In the listing below, locate the lines that hold "Lemma" and copy them.

> **ENTRIES SUPPLIED**:
----

Lemma prelude_no_worker spec : OpenWorker spec ∉ worker_prelude.
Proof.
  unfold worker_prelude. intros [Hm|Hx]%elem_of_app.
  - destruct (made_steps _ _ _ _ Hm) as [(n & client & _ & _ & [=])|[[=] _]].
  - rewrite !elem_of_cons in Hx. destruct Hx as [[=]|[[=]|[]%not_elem_of_nil]].
Qed.

Lemma plan_no_close x : x = CloseWorker ∨ x = CloseQueue PROCESSING_DLQ → x ∉ worker_plan ++ [DisconnectDatabase].
Proof.
  intros Hx. unfold worker_plan, worker_prelude. rewrite !elem_of_app. intros [[[Hm|Hp]|Hp]|Hp].
  - destruct (made_steps _ _ _ _ Hm) as [(n & client & _ & _ & ->)|[-> _]]; by destruct Hx.
  - rewrite !elem_of_cons, elem_of_nil in Hp. destruct Hx as [->| ->]; naive_solver.
  - unfold worker_rest in Hp. rewrite !elem_of_cons, elem_of_nil in Hp. destruct Hx as [->| ->]; naive_solver.
  - apply list_elem_of_singleton in Hp. destruct Hx; congruence.
Qed.
End Worker.

(** No client is made without its key. *)
Definition keyed (client : SdkClient) : Prop :=
  match client with OpenAI key _ | DeepgramClient key => key ≠ [] | _ => True end.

----

> **EXERCISE ANSWER**:
Lemma prelude_no_worker spec : OpenWorker spec ∉ worker_prelude.
Lemma plan_no_close x : x = CloseWorker ∨ x = CloseQueue PROCESSING_DLQ → x ∉ worker_plan ++ [DisconnectDatabase].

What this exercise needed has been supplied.